[Dataset entries]
-- Opening Marker --

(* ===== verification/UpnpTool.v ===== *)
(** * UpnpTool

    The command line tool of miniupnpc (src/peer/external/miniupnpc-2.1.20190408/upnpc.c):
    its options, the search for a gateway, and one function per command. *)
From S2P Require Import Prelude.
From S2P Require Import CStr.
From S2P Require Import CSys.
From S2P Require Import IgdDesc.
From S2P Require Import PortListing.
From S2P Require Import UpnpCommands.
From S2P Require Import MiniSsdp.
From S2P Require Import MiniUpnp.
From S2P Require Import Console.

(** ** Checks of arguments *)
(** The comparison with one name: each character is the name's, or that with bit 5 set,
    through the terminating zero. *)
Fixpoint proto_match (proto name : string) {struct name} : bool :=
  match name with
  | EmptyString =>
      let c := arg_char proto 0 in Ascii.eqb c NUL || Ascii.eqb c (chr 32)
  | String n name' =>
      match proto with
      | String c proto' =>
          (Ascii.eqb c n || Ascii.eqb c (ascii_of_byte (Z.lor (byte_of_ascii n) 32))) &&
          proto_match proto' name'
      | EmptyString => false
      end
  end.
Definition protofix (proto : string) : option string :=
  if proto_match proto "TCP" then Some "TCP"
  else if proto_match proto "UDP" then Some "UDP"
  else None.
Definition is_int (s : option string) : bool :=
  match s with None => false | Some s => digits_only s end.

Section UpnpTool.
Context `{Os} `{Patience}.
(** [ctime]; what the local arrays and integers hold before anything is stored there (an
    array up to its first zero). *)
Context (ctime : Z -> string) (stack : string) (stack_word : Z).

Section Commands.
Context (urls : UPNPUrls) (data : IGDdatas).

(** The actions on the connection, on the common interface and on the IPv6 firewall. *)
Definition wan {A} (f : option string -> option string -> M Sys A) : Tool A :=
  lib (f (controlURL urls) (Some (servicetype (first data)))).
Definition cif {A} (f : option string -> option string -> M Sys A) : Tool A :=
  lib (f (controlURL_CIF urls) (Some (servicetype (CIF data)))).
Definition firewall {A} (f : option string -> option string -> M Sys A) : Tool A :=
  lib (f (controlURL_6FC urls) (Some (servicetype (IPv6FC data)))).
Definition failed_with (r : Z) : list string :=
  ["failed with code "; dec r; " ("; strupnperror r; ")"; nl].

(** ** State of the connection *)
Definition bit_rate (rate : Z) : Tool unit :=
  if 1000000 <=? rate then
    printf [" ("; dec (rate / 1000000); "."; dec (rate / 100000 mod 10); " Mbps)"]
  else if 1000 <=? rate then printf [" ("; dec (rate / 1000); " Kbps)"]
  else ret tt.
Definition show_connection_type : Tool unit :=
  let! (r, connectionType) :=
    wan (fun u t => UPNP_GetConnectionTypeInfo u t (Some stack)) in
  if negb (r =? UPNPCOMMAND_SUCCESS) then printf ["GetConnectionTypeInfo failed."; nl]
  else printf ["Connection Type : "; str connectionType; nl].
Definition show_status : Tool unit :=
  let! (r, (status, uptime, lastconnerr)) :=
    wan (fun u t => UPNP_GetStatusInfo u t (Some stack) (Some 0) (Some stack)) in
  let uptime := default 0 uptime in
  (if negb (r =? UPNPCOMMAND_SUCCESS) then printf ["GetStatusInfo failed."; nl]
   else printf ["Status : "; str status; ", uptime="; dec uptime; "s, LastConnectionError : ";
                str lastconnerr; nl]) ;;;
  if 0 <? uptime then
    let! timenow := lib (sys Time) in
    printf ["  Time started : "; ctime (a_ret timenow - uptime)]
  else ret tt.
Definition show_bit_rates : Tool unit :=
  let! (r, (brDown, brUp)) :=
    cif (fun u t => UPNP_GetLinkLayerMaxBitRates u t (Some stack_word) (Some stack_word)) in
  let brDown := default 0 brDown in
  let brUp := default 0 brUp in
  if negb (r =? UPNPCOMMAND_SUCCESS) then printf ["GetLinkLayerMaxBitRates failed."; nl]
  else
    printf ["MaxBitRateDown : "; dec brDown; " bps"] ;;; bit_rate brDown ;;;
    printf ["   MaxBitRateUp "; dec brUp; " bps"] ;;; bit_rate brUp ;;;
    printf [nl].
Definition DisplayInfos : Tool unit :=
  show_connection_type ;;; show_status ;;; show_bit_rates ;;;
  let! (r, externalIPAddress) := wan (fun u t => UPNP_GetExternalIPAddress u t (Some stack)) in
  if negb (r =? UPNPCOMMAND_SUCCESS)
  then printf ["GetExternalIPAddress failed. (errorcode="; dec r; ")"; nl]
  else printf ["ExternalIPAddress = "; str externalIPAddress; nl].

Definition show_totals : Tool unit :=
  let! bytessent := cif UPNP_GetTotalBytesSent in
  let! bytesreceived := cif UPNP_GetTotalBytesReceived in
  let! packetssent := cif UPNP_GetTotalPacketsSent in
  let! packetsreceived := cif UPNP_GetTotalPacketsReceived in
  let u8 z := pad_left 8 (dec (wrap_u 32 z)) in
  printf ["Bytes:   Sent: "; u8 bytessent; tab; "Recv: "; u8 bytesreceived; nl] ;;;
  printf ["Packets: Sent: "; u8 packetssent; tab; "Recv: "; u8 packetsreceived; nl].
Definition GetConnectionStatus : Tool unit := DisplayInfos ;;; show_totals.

-- Closing Marker --

Only certain lines are wanted. Please return exactly those from the top of the data through the line with "lib (f (controlURL_6FC".

(* ===== verification/UpnpTool.v ===== *)
(** * UpnpTool

    The command line tool of miniupnpc (src/peer/external/miniupnpc-2.1.20190408/upnpc.c):
    its options, the search for a gateway, and one function per command. *)
From S2P Require Import Prelude.
From S2P Require Import CStr.
From S2P Require Import CSys.
From S2P Require Import IgdDesc.
From S2P Require Import PortListing.
From S2P Require Import UpnpCommands.
From S2P Require Import MiniSsdp.
From S2P Require Import MiniUpnp.
From S2P Require Import Console.

(** ** Checks of arguments *)
(** The comparison with one name: each character is the name's, or that with bit 5 set,
    through the terminating zero. *)
Fixpoint proto_match (proto name : string) {struct name} : bool :=
  match name with
  | EmptyString =>
      let c := arg_char proto 0 in Ascii.eqb c NUL || Ascii.eqb c (chr 32)
  | String n name' =>
      match proto with
      | String c proto' =>
          (Ascii.eqb c n || Ascii.eqb c (ascii_of_byte (Z.lor (byte_of_ascii n) 32))) &&
          proto_match proto' name'
      | EmptyString => false
      end
  end.
Definition protofix (proto : string) : option string :=
  if proto_match proto "TCP" then Some "TCP"
  else if proto_match proto "UDP" then Some "UDP"
  else None.
Definition is_int (s : option string) : bool :=
  match s with None => false | Some s => digits_only s end.

Section UpnpTool.
Context `{Os} `{Patience}.
(** [ctime]; what the local arrays and integers hold before anything is stored there (an
    array up to its first zero). *)
Context (ctime : Z -> string) (stack : string) (stack_word : Z).

Section Commands.
Context (urls : UPNPUrls) (data : IGDdatas).

(** The actions on the connection, on the common interface and on the IPv6 firewall. *)
Definition wan {A} (f : option string -> option string -> M Sys A) : Tool A :=
  lib (f (controlURL urls) (Some (servicetype (first data)))).
Definition cif {A} (f : option string -> option string -> M Sys A) : Tool A :=
  lib (f (controlURL_CIF urls) (Some (servicetype (CIF data)))).
Definition firewall {A} (f : option string -> option string -> M Sys A) : Tool A :=
  lib (f (controlURL_6FC urls) (Some (servicetype (IPv6FC data)))).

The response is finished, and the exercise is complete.